Open the registry, and expand HKEY_LOCAL_MACHINE, System, CurrentControlSet, Services and Parameters. Then, right click on the right side and click on New, click on Dword Value, type in DisableStrictNameChecking, define the new value as 1. The result will be shown in Figure 03.

Figure 03

For the changes to take effect a server restart is required and this process must be done on both nodes.

Configuring name resolution

We must make sure that the node cluster will be able to resolve the correct IP address of the Continuous Replication HostNames which will be used to replicate. The names specified in Table 01 must be resolved on the cluster nodes; we can accomplish this in two different ways:

DNS Server

  1. Open the DNS Manager responsible for DNS resolution on that box.
  2. Expand your internal zone.
  3. Right click on your zone and click on New, Add A Record.
  4. Type in the Host Name that will be used to replicate and its IP address.
  5. Repeat steps 3 and 4 for each node.

Host File

The second method is using the HOSTS file. To do that we need to edit the file called hosts which is located in C:\windows\system32\drivers\etc and manually add the entries for each Continuous Replication Hostname.

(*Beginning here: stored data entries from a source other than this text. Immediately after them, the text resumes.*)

Lemma crc32c_sw_ref addr crc data : fits 32 crc -> bytes data ->
  crc32c_sw addr crc data = crc_ref crc data.
Proof.
  intros Hc Hd. unfold crc32c_sw.
  set (L := Z.of_nat (length data)). set (I := Z.land (u64 (4 - addr)) 3).
  assert (HI : 0 <= I) by (apply Z.land_nonneg; by right).
  set (k := Z.to_nat (if L <? I then L else I)).
  assert (Hk : (k <= length data)%nat) by (subst k L; destruct (Z.ltb_spec (Z.of_nat (length data)) I); lia).
  replace (if L <? I then L else I) with (Z.of_nat k)
    by (subst k L; destruct (Z.ltb_spec (Z.of_nat (length data)) I); lia).
  set (p := drop k data).
  assert (Hp : bytes p) by by apply Forall_drop.
  assert (Lp : L - Z.of_nat k = Z.of_nat (length p)) by (subst p L; rewrite length_drop; lia).
  rewrite Lp, land_lnot7 by lia.
  rewrite sw_bytes_ok by by apply Forall_take.
  rewrite (Z.mul_comm 8), Z.div_mul by lia.
  set (n := Z.to_nat (Z.of_nat (length p) / 8)).
  assert (Hn : (8 * n <= length p)%nat) by (subst n; dm).
  rewrite sw_blocks_ok; [|by apply crc_ref_fits; [apply Forall_take|]|done|done].
  replace (take (Z.to_nat _) (drop (8 * n) p)) with (drop (8 * n) p)
    by (symmetry; apply take_ge; rewrite length_drop; subst n; dm).
  rewrite sw_bytes_ok by by apply Forall_drop.
  rewrite <- !crc_ref_app. subst p. by rewrite !take_drop.
Qed.

Lemma ia32_ref k crc l : bytes l -> length l = k ->
  ia32_crc32 (8 * k) crc (le_load l) = crc_ref crc l.
Proof. intros Hl <-. symmetry. by apply crc_ref_load. Qed.

Lemma ia32_ref1 crc a : fits 8 a -> ia32_crc32 8 crc (le_load [a]) = crc_ref crc [a].
Proof. intros. apply (ia32_ref 1); [by repeat apply Forall_cons_2|done]. Qed.
Lemma ia32_ref2 crc a b : fits 8 a -> fits 8 b ->
  ia32_crc32 16 crc (le_load [a; b]) = crc_ref crc [a; b].
Proof. intros. apply (ia32_ref 2); [by repeat apply Forall_cons_2|done]. Qed.
Lemma ia32_ref4 crc a b c d : fits 8 a -> fits 8 b -> fits 8 c -> fits 8 d ->
  ia32_crc32 32 crc (le_load [a; b; c; d]) = crc_ref crc [a; b; c; d].
Proof. intros. apply (ia32_ref 4); [by repeat apply Forall_cons_2|done]. Qed.

Lemma hw_blocks_ok n crc p : bytes p -> (8 * n <= length p)%nat ->
  hw_blocks n crc p = (crc_ref crc (take (8 * n) p), drop (8 * n) p).
Proof.
  revert crc p. induction n as [|n IH]; intros crc p Hp Hl; [done|].
  cbn [hw_blocks]. rewrite (ia32_ref 8) by (try apply Forall_take; try rewrite length_take; done || lia).
  rewrite IH; [|by apply Forall_drop|rewrite length_drop; lia].
  rewrite drop_drop, <- crc_ref_app. f_equal; [|f_equal; lia].
  f_equal. rewrite <- (take_drop 8 (take (8 * S n) p)), take_take, take_drop_commute.
  f_equal; repeat f_equal; lia.
Qed.

#[global] Opaque crc_byte ia32_crc32.

(** The tail of fewer than eight bytes, whatever the fall-through order. *)
Lemma hw_tail_ok crc p : bytes p -> (length p < 8)%nat ->
  match Z.of_nat (length p) with
  | 7 => hw_case7 crc p | 6 => hw_case6 crc p | 5 => hw_case5 crc p | 4 => hw_case4 crc p
  | 3 => hw_case3 crc p | 2 => hw_case2 crc p | 1 => hw_case1 crc p | _ => crc
  end = crc_ref crc p.
Proof.
  intros Hp Hl.
  do 8 (destruct p as [|? p];
    [cbn [length];
     match goal with |- context [Z.of_nat ?n] =>
       let v := eval vm_compute in (Z.of_nat n) in change (Z.of_nat n) with v end;
     cbv iota;
     unfold hw_case7, hw_case6, hw_case5, hw_case4, hw_case3, hw_case2, hw_case1;
     cbn [take drop];
     rewrite ?Forall_cons in Hp; destruct_and?; rewrite ?ia32_ref1, ?ia32_ref2, ?ia32_ref4, <- ?crc_ref_app by done;
     reflexivity|]).
  cbn in Hl. lia.
Qed.

Lemma crc32c_hw_ref crc data : fits 32 crc -> bytes data ->
  crc32c_hw crc data = crc_ref crc data.
Proof.
  intros Hc Hd. unfold crc32c_hw. set (n := Z.to_nat (Z.of_nat (length data) / 8)).
  assert (Hn : (8 * n <= length data)%nat) by (subst n; dm).
  rewrite hw_blocks_ok by done.
  set (c := crc_ref crc (take (8 * n) data)). set (p := drop (8 * n) data).
  assert (Hp : bytes p) by by apply Forall_drop.
  rewrite wrap_id by (apply crc_ref_fits; [by apply Forall_take|done]).
  replace (Z.land (Z.of_nat (length data)) 7) with (Z.of_nat (length p)).
  2:{ change 7 with (Z.ones 3). rewrite Z.land_ones by lia. change (2 ^ 3) with 8.
      subst p n. rewrite length_drop. dm. }
  rewrite hw_tail_ok by (done || subst p n; rewrite length_drop; dm).
  subst c p. by rewrite <- crc_ref_app, take_drop.
Qed.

Configuring a Redundant Network

We are not able to set this feature up through the Exchange Management Console, all the steps must be performed through the Exchange Management Shell.

To create the hostname for replication we will use the Enable-ContinuousReplicationHostname cmdlet for all nodes that will be used in the replication (Figure 04), the syntax is demonstrated below:

Enable-ContinuousReplicationHostname –Identity <CMS Name> -TargetMachine <Node Name> -HostName <Network Name for Replication> -IPV4Address <IP Address>

Figure 04: In our article we going to add the hosts Node01Bkp and Node02BkP using the information in Table 01

The cmdlet which we have just run will take some time to execute, after that we can open the Cluster Administrator and we will see a new Cluster Group with two resources: IP and Name, as shown in Figure 05.

Figure 05: The two new cluster resources created by the cmdlet Enable-ContinuousReplicationHostname

Now, we can check out which Host Names are being used by the clustered Mailbox Server for replication. To do that we can use the Get-ClusteredMailboxServerStatus cmdlet (Figure 06). We will be able to see that we have 4 (four) operational replication hostnames: two Continuous Replication HostNames (node01bkp and node02bkp) and two server names. At the moment only the Host Names node01bkp and node02bkp are being used to replicate the CMS data. This means that the replication is occurring through a redundant network.

Figure 06

Now, let us validate the replication using the Performance tool. We will open the tool in the second node and we will add the performance counter called Bytes Total/Sec. From the object Network Interface we will also add the two instances Network card 1 and 2. After sending a message of 4MB to a user located in the CMS server, we will be able to see that replication is using the backup network instead of the Public Network. (Figure 07)

Figure 07: Analyzing the redundant network usage in the Performance Monitor

Turning off the redundant networks

In order to understand how to manage a redundant network, we have to know how to remove an existing hostname. To remove a Continuous Replication Name we use the Disable-ContinuousReplicationName cmdlet. In Figure 08 we can see the syntax that is only the hostname and a confirmation to get it done. This process also removes the cluster group from the cluster configuration.

Figure 08


In this article we have seen how to manage redundant networks to be used for the log file shipping and seeding process in a CCR environment.